Die Gemeinde grenzt an die Gemeinden Altea, Bolulla, Guadalest, Xaló, La Nucia, Polop und Tàrbena.

Geschichte

Es wurden Ablagerungen aus dem Neolithikum (5.000 v. Chr.), dem Chalkolithikum, der Bronzezeit, der iberischen und römischen Epoche entdeckt. Diese Siedlungen bildeten die Grundlage für die Gründung von muslimischen Weilern in verschiedenen Teilen der Gemeinde. Der Ursprung von Callosa ist ein altes muslimisches Bauernhaus, das nach der christlichen Rückeroberung von den König Jakob I. von Aragonien in den Feudalbesitz übergeben wurde.

Demografie

Einwohnerentwicklung[4]
1842 1900 1930 1950 1970 1981 1991 2001 2011 2021
4.328 4.220 4.227 4.355 5.539 7.117 7.491 7.057 7.653 7.677

Wirtschaft

Tourismus

Im Vergleich zu anderen Orten im Hinterland der Costa Blanca ist der Tourismus nicht der wichtigste Wirtschaftszweig. Dennoch bietet die Gemeinde mit den Wasserfällen Les Fonts d’Algar (span. Las Fuentes del Algar) und dem Dino Park Algar[5] zwei Attraktionen, die Touristen aus den Touristenzentren an der Küste anziehen. Auch die seit 1981 weitgehend stagnierende Einwohnerzahl zeigt, dass Callosa bisher von Ferien- und Zweitwohnungen verschont worden ist.

Landwirtschaft

Callosa betreibt eine äußerst wettbewerbsfähige Landwirtschaft auf der Grundlage von Mispeln. Hier und in den umliegenden Dörfern wird etwa die Hälfte aller Mispeln aus Spanien mit einer Gesamtfläche von ca. 1.000 Hektar angebaut. Der Anbau erfolgt in Familienbetrieben, sodass in der Erntezeit ab Ende März ein Großteil der Bewohner in Ernte und Verarbeitung der empfindlichen Früchte beschäftigt ist. Seit 1958 sind die Erzeuger in der Kooperative Ruchey organisiert, die mit dem Verkauf der Früchte 20 Millionen Euro umsetzt.[6] Da die Ernte aufgrund der Empfindlichkeit der Früchte in reiner Handarbeit erfolgt und keine Maschinen oder Geräte eingesetzt werden, ist der Anbau für Großbetriebe uninteressant. Die ca. 14.000 Tonnen Mispeln, die in der Gemeinde jährlich geerntet werden, gehen zu 80 Prozent in den Export, vor allem nach Italien.[7]

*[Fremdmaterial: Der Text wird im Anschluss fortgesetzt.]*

(** What an ioctl can change: the counters, the overflow flag, the bitmap. *)
Lemma cdp_ioctl_target alloc copied cmd t :
  let t' := (cdp_ioctl alloc copied cmd t).2 in
  t' = t \/ t' = cdp_bitmap_clear t \/ t' = cdp_reset_stats t.
Proof.
  destruct cmd as [|len clear| | | |]; cbn; try by auto.
  unfold cdp_ioctl_bitmap. destruct (_ <? _); [by left|]. destruct alloc; [|by left]. cbn [negb].
  destruct clear; [|by left]. by right; left.
Qed.

Lemma ioctl_inv device w alloc copied cmd D q : world_inv w D q -> world_inv (step device w (Ioctl alloc copied cmd)) D q.
Proof.
  intros I. cbn [step]. destruct (cdp_ioctl_target alloc copied cmd (w_target w)) as [->|[->| ->]].
  - by destruct w.
  - eapply world_inv_same; [done|apply clear_bitmap_ok, I| |done..|apply I]. by eapply ring_inv_same; [apply I|..].
  - eapply world_inv_same; [done| | |done..|apply I]; [by destruct (wi_target _ _ _ I)|].
    by eapply ring_inv_same; [apply I|..].
Qed.

Lemma remove_inv device w D q : world_inv w D q -> world_inv (step device w Remove) D q.
Proof.
  intros I. eapply world_inv_same; [done| |apply I|done..|apply I]. by destruct (wi_target _ _ _ I).
Qed.

(** What was read is never taken back. *)
Lemma world_step_inv device w e D q :
  world_inv w D q -> ok_event w e ->
  (exists T q', world_inv (step device w e) (D ++ T) q') /\ exists news, w_reads (step device w e) = w_reads w ++ news.
Proof.
  intros I Hok. assert (forall q', world_inv (step device w e) D q' -> exists T q', world_inv (step device w e) (D ++ T) q') as Hsame.
  { intros q' I'. exists [], q'. by rewrite app_nil_r. }
  split.
  - destruct e as [b now|k|k error|copy_ok nonblock count|alloc copied cmd|].
    + destruct (submit_inv device w b now D q I Hok) as [q' I']. by apply (Hsame q').
    + destruct (fill_inv device w k D q I) as [q' I']. by apply (Hsame q').
    + destruct (complete_inv device w k error D q I) as [q' I']. by apply (Hsame q').
    + eexists _, _. by apply (read_inv device w copy_ok nonblock count D q).
    + apply (Hsame q). by apply ioctl_inv.
    + apply (Hsame q). by apply remove_inv.
  - destruct e as [b now|k|k error|copy_ok nonblock count|alloc copied cmd|]; cbn [step]; try (exists []; by rewrite app_nil_r).
    + exists []. rewrite app_nil_r. by destruct (map_reserve _ _ _) as [[pb o] t'].
    + exists []. rewrite app_nil_r. by destruct (w_subs w !! k) as [[b [off|] []]|].
    + exists []. rewrite app_nil_r. by destruct (w_subs w !! k) as [[b pb []]|].
    + destruct (cdp_read _ _ _ _) as [[b| |err|] t']; cbn [w_reads]; [by exists [b]|exists []; by rewrite app_nil_r..].
Qed.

Mispelanbau unter Schutznetzen

Die Ursprünge des Mispelanbaus in Callosa gehen auf die Folgen des Spanischen Bürgerkriegs zurück. Viele Landarbeiter aus Callosa und Umgebung gingen in der wirtschaftlichen Krise der 1940er Jahre nach Algerien, um dort als Erntehelfer auf den Pflanzungen französischer Kolonialherren Arbeit zu finden. Von dort brachte einer von ihnen Mitte der 1960er Jahre Samen der dort angebauten Mispelsorte mit nach Callosa. Die heute Algerie genannte Sorte passt sich besser an das Mikroklima im Hinterland der Costa Blanca an als heimische Arten, wobei vor allem ihre größere Resistenz gegenüber Transportschäden wirtschaftlich bedeutend ist.[7]

Sehenswürdigkeiten

Die wichtigsten Bauwerke der Stadt sind die katholische Erzbischofskirche Sant Joan Baptista aus dem 18. Jahrhundert und die Festung von Bèrnia, die im 17. Jahrhundert gebaut wurde um den Ort vor Piraten zu schützen.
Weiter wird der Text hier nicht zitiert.